Some of the downsides of Scala are not related at all to the relative youth of the language. After all, Scala, has about 5 years of age, and Java was very different 5 years into its own lifespan.
In particular, because Scala does not have the backing of an enterprise which considers it a strategic priority, so the support resources for it are rather lacking. For example:
- Lack of extensive tutorials
- Inferior quality of the documentation
- Non-existing localization of documentation
- Native libraries (Scala uses Java or .Net libraries as base for their own)
Another important difference is due to how Sun saw Java and EPFL sees Scala. Sun saw Java as a product to get enterprise customers. EPFL sees Scala as a language intended to be a better language than existing ones, in some particular respects (OOxFunctional integration, and type system design, mostly).
As a consequence, where Sun made JVM glacially-stable, and Java fully backward compatible, with very slow deprecation and removal of features (actually, removal?), JAR files generated with one version of Scala won't work at all with other versions (a serious problem for third party libraries), and the language is constantly getting new features as well as actually removing deprecated ones, and so is Scala's library. The revision history for Scala 2.x, which I think is barely 3 years old, is impressive.

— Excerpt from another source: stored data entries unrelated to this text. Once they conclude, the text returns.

(** * ChessApp: the coordination core of the chess clock

    A shallow embedding of the message bus ([core/events.js]), the reactive
    store ([core/state.js]), the turn rules ([modules/game/rules.js]), the
    clock engine ([modules/game/engine.js]) and the match statistics listener
    ([modules/gamification/stats.js]), followed by the properties of the
    coordination contract.

    Conventions of the embedding.
    - JavaScript numbers are exact here: no rounding, no [NaN], no
      infinity.  Clock times are whatever number a command carries (the
      store validates nothing and [isValidTime] accepts fractions), and so
      are the quantities derived by division (move durations, averages):
      they are [Q], compared with [Qle_bool] and [Qeq_bool].  Move counts,
      player numbers, experience and millisecond timestamps are only ever
      whole in the source: they are [Z].
    - The module-level variables of the five source files are the fields of
      one record [World]; every function of the source is a computation in
      the state-and-exception monad [M] over that record.
    - Function values are compared by identity in the source
      ([cb !== callback]); they are the constructors of [fn].  Calling a
      function value goes through a parameter [call], which is instantiated
      at the end of the definitions by [invoke], indexed by the remaining
      depth of the call stack.
    - [listeners] and [subscribers] are objects used as dictionaries from a
      name to an array; they are [gmap string (list fn)].  Names inherited
      from [Object.prototype] are not modelled.
    - The [trace] field is instrumentation: it records every published
      event, every state as it stands right after a command has mutated it,
      and every invocation of a callback together with the state the callee
      can read at that moment. *)

From stdpp Require Import gmap strings list pretty.
From Stdlib Require Import ZArith QArith Qminmax Lia Lqa.
Open Scope Z_scope.
(** * Event recommendation engine (src/app.js): model and verification

    A shallow embedding of the scoring-and-selection pipeline of
    [app.js]: signal extraction, per-user weight normalisation, the
    bounded top-k heap scan, the final sort and the greedy category
    diversity re-rank, together with the Haversine distance.

    Numbers. A JavaScript number is modelled by [num]: a real number
    ([Fin r]), one of the two infinities, or [NaN].  Arithmetic on finite
    values is exact real arithmetic (binary64 rounding and the sign of
    zero are not modelled); every operation follows the ECMAScript rules
    for [NaN] and the infinities, because these do flow through the code.
    The exact reals idealise one function visibly, [calculateDistance]:
    module [Binary64] embeds it a second time on binary64 floats.

    Exceptions.  A function that can raise a [TypeError] (reading a
    property of [undefined]) returns an [option]; [None] is the throw. *)

From Stdlib Require Import Reals Lra Lia ZArith String Ascii.
From Stdlib Require Floats.
From stdpp Require Import gmap strings list sorting.

Set Default Proof Using "Type".

(** ** JavaScript numbers *)

Inductive num : Type :=
  | NaN
  | NegInfinity
  | Fin (r : R)
  | Infinity.

#[global] Instance R_eq_dec : EqDecision R := Req_dec_T.
#[global] Instance Rlt_decision : RelDecision Rlt := Rlt_dec.
#[global] Instance Rle_decision : RelDecision Rle := Rle_dec.

#[global] Instance num_eq_dec : EqDecision num.
Proof. solve_decision. Defined.

(** [Number.isFinite] *)
Definition Number_isFinite (x : num) : bool :=
  match x with Fin _ => true | _ => false end.

(** [a < b] *)
Definition num_lt (a b : num) : bool :=
  match a, b with
  | NaN, _ | _, NaN => false
  | Fin x, Fin y => bool_decide (x < y)%R
  | NegInfinity, NegInfinity => false
  | NegInfinity, _ => true
  | _, NegInfinity => false
  | Infinity, _ => false
  | Fin _, Infinity => true
  end.

(** [a > b] *)
Definition num_gt (a b : num) : bool := num_lt b a.

(** [a === b] on numbers: [NaN] is not equal to itself. *)
Definition num_eqb (a b : num) : bool :=
  match a, b with
  | NaN, _ | _, NaN => false
  | _, _ => bool_decide (a = b)
  end.

(** [a !== b] *)
Definition num_neqb (a b : num) : bool := negb (num_eqb a b).

(** [a <= b] *)
Definition num_le (a b : num) : bool := num_lt a b || num_eqb a b.

(** [a >= b] *)
Definition num_ge (a b : num) : bool := num_le b a.

(** [-a] *)
Definition num_neg (a : num) : num :=
  match a with
  | NaN => NaN
  | NegInfinity => Infinity
  | Fin x => Fin (- x)
  | Infinity => NegInfinity
  end.
(** X6: [add_tag] takes the tag of its argument as the key as it is, while
    [remove_tag] hands a bare name to the tag constructor.  So adding a tag
    and removing the same string address the same path when the string
    starts with [urn:li:tag:]; for a string without the prefix the remove
    raises or goes to another path than the add.  For [add_term] and
    [remove_term], which completes a bare name itself, the two paths are
    the same exactly when the string starts with [urn:li:glossaryTerm:]. *)
Theorem add_remove_same_path_iff_prefixed (self : loc) (k : string) (w : World)
    (H : is_chart_builder w self = true) :
  (exists pa,
      add_tag self {| tag := k |} w = (Ok self, append_patches self [pa] w)
      /\ (String.prefix "urn:li:tag:" k = true ->
          exists pr,
            remove_tag self (IsStr k) w
            = (Ok self, append_patches self [pr] w)
            /\ path pr = path pa)
      /\ (String.prefix "urn:li:tag:" k = false ->
          remove_tag self (IsStr k) w = (Raise InvalidIdentifierError, w)
          \/ exists pr,
               remove_tag self (IsStr k) w
               = (Ok self, append_patches self [pr] w)
               /\ path pr <> path pa))
  /\ (exists pa pr,
        add_term self {| urn := k |} w = (Ok self, append_patches self [pa] w)
        /\ remove_term self (IsStr k) w = (Ok self, append_patches self [pr] w)
        /\ (path pa = path pr
            <-> String.prefix "urn:li:glossaryTerm:" k = true)).
Proof.
  split.
  - eexists.
    split; [exact (call_returns self (AddTag {| tag := k |}) w _ H eq_refl)|].
    split.
    + intros P.
      exists (mkPatch GlobalTags_ASPECT_NAME OpRemove ("/tags/" +:+ k)
                empty_marker).
      split; [|reflexivity].
      apply (call_returns self (RemoveTag (IsStr k)) w _ H).
      cbn [call_outcome tag_key]. now rewrite P.
    + intros P. destruct (TagUrn.create_from_id k) as [u|] eqn:C.
      * right. eexists. split.
        -- apply (call_returns self (RemoveTag (IsStr k)) w _ H).
           cbn [call_outcome tag_key]. rewrite P, C. reflexivity.
        -- cbn [path mkPatch tag]. rewrite (create_from_id_tag _ _ C).
           intros E. apply append_cancel in E.
           rewrite <- E in P. now rewrite prefix_append in P.
      * left. apply (call_raises self (RemoveTag (IsStr k)) w _ H).
        cbn [call_outcome tag_key]. now rewrite P, C.
  - eexists _, _.
    split; [exact (call_returns self (AddTerm {| urn := k |}) w _ H eq_refl)|].
    split; [exact (call_returns self (RemoveTerm (IsStr k)) w _ H eq_refl)|].
    cbn [path mkPatch urn term_key].
    destruct (String.prefix "urn:li:glossaryTerm:" k); split; try easy.
    intros E. now destruct (term_path_differs k).
Qed.

Lemma add_remove_same_path_iff_prefixed_witness :
  is_chart_builder sample_world 0%nat = true
  /\ String.prefix "urn:li:tag:" "pii" = false
  /\ exists pa,
       add_tag 0%nat {| tag := "pii" |} sample_world
       = (Ok 0%nat, append_patches 0%nat [pa] sample_world)
       /\ (remove_tag 0%nat (IsStr "pii") sample_world
           = (Raise InvalidIdentifierError, sample_world)
           \/ exists pr,
                remove_tag 0%nat (IsStr "pii") sample_world
                = (Ok 0%nat, append_patches 0%nat [pr] sample_world)
                /\ path pr <> path pa).
Proof.
  split; [reflexivity|]. split; [reflexivity|].
  destruct (proj1 (add_remove_same_path_iff_prefixed 0%nat "pii" sample_world
                     eq_refl)) as (pa & A & _ & N).
  exists pa. split; [exact A | exact (N eq_refl)].
Defined.

(** X7: [remove_tag] on a string either raises and appends nothing, or
    removes at a key that starts with [urn:li:tag:], and then the call on
    that key is the call on the string: completing is idempotent.
    [remove_term] on a string always returns, with a key that starts with
    [urn:li:glossaryTerm:], and is idempotent in the same way. *)
Theorem remove_key_completed (self : loc) (s : string) (w : World)
    (H : is_chart_builder w self = true) :
  (remove_tag self (IsStr s) w = (Raise InvalidIdentifierError, w)
   \/ exists k,
        remove_tag self (IsStr s) w
        = (Ok self,
           append_patches self
             [mkPatch GlobalTags_ASPECT_NAME OpRemove ("/tags/" +:+ k)
                empty_marker] w)
        /\ String.prefix "urn:li:tag:" k = true
        /\ remove_tag self (IsStr k) w = remove_tag self (IsStr s) w)
  /\ (exists k,
        remove_term self (IsStr s) w
        = (Ok self,
           append_patches self
             [mkPatch GlossaryTerms_ASPECT_NAME OpRemove ("/terms/" +:+ k)
                empty_marker] w)
        /\ String.prefix "urn:li:glossaryTerm:" k = true
        /\ remove_term self (IsStr k) w = remove_term self (IsStr s) w).
Proof.
  split.
  - destruct (tag_key (IsStr s)) as [k|] eqn:K.
    + right. exists k.
      assert (R : remove_tag self (IsStr s) w
                  = (Ok self,
                     append_patches self
                       [mkPatch GlobalTags_ASPECT_NAME OpRemove
                          ("/tags/" +:+ k) empty_marker] w)).
      { apply (call_returns self (RemoveTag (IsStr s)) w _ H).
        cbn [call_outcome]. now rewrite K. }
      assert (P : String.prefix "urn:li:tag:" k = true).
      { cbn [tag_key] in K.
        destruct (String.prefix "urn:li:tag:" s) eqn:E.
        - now injection K as <-.
        - destruct (TagUrn.create_from_id s) as [u|] eqn:C; [|discriminate K].
          cbn [option_map] in K. injection K as <-.
          rewrite (create_from_id_tag _ _ C). apply prefix_append. }
      split; [exact R|]. split; [exact P|].
      rewrite R. apply (call_returns self (RemoveTag (IsStr k)) w _ H).
      cbn [call_outcome tag_key]. now rewrite P.
    + left. apply (call_raises self (RemoveTag (IsStr s)) w _ H).
      cbn [call_outcome]. now rewrite K.
  - exists (term_key (IsStr s)).
    split; [exact (call_returns self (RemoveTerm (IsStr s)) w _ H eq_refl)|].
    assert (P : String.prefix "urn:li:glossaryTerm:" (term_key (IsStr s))
                = true).
    { cbn [term_key]. destruct (String.prefix "urn:li:glossaryTerm:" s) eqn:E;
        [exact E | apply prefix_append]. }
    split; [exact P|].
    change (call self (RemoveTerm (IsStr (term_key (IsStr s)))) w
            = call self (RemoveTerm (IsStr s)) w).
    rewrite !(call_spec _ _ _ H). cbn [call_outcome].
    cbn [term_key] in *. now rewrite P.
Qed.

Lemma remove_key_completed_witness :
  is_chart_builder sample_world 0%nat = true
  /\ (remove_tag 0%nat (IsStr "a,b") sample_world
      = (Raise InvalidIdentifierError, sample_world)
      \/ exists k,
           remove_tag 0%nat (IsStr "a,b") sample_world
           = (Ok 0%nat,
              append_patches 0%nat
                [mkPatch GlobalTags_ASPECT_NAME OpRemove ("/tags/" +:+ k)
                   empty_marker] sample_world)
           /\ String.prefix "urn:li:tag:" k = true
           /\ remove_tag 0%nat (IsStr k) sample_world
              = remove_tag 0%nat (IsStr "a,b") sample_world)
  /\ exists k,
       remove_term 0%nat (IsStr "kpi") sample_world
       = (Ok 0%nat,
          append_patches 0%nat
            [mkPatch GlossaryTerms_ASPECT_NAME OpRemove ("/terms/" +:+ k)
               empty_marker] sample_world)
       /\ String.prefix "urn:li:glossaryTerm:" k = true
       /\ remove_term 0%nat (IsStr k) sample_world
          = remove_term 0%nat (IsStr "kpi") sample_world.
Proof.
  split; [reflexivity|]. split.
  - exact (proj1 (remove_key_completed 0%nat "a,b" sample_world eq_refl)).
  - exact (proj2 (remove_key_completed 0%nat "kpi" sample_world eq_refl)).
Defined.

(** ** Input edges *)

(** X8: [add_input_edge] sees of its argument the target's identifier only:
    in every world, on an edge, an identifier object or a string it does
    what it does on the bare string of the target. *)
Theorem add_input_edge_as_bare_target (self : loc) (input : EdgeOrRef)
    (w : World) :
  add_input_edge self input w
  = add_input_edge self (IsRef (IsStr (target_urn input))) w.
Proof.
  unfold add_input_edge.
  destruct input as [e|r]; unfold bind; cbn;
    destruct (Urn.create_from_string _) as [u|]; try reflexivity;
    destruct (String.eqb (Urn.get_type u) "dataset"); reflexivity.
Qed.

(** X9: adding an input edge and then removing the same target address one
    path: when the target is a dataset identifier the two calls leave an add
    and a remove at the same quoted path, the add with the identifier and
    the remove with the empty marker. *)
Theorem add_then_remove_input_edge (self : loc) (input : EdgeOrRef)
    (w : World) (u : Urn.t)
    (H : is_chart_builder w self = true)
    (P : Urn.create_from_string (target_urn input) = Some u)
    (K : String.eqb (Urn.get_type u) "dataset" = true) :
  (b <- add_input_edge self input ;;
   remove_input_edge b (IsStr (target_urn input))) w
  = (Ok self,
     append_patches self
       [mkPatch ChartInfo_ASPECT_NAME OpAdd
          ("/inputEdges/" +:+ quote (target_urn input))
          (VStr (target_urn input));
        mkPatch ChartInfo_ASPECT_NAME OpRemove
          ("/inputEdges/" +:+ quote (target_urn input)) empty_marker] w).
Proof.
  assert (A : call_outcome (AddInputEdge input)
              = inr [mkPatch ChartInfo_ASPECT_NAME OpAdd
                       ("/inputEdges/" +:+ quote (target_urn input))
                       (VStr (target_urn input))])
    by (cbn [call_outcome]; now rewrite P, K).
  erewrite bind_Ok by exact (call_returns self _ w _ H A).
  pose proof (is_chart_builder_append_patches self
                [mkPatch ChartInfo_ASPECT_NAME OpAdd
                   ("/inputEdges/" +:+ quote (target_urn input))
                   (VStr (target_urn input))] w H) as H'.
  etransitivity;
    [exact (call_returns self (RemoveInputEdge (IsStr (target_urn input)))
              _ _ H' eq_refl)|].
  now rewrite append_patches_app.
Qed.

Finally, because of all of the above, third party support for Scala is incipient. But it's important to note, though, that IntelliJ, which makes money out of selling an IDE, has supported Scala for quite some time, and keeps improving it's support. That means, to me, that there is demand for third party support, and support is bound to increase.
I point to the book situation. One year ago there was no Scala book on the market. Right now there are two or three introductory Scala books on the market, about the same number of books should be out before the end of the year, and there is a book about a very important web framework based on Scala, Lift.
I bet we'll see a book about ESME not too far in the future, as well as books about Scala and concurrency. The publishing market has apparently reached the tipping point. Once that happens, enterprise will follow.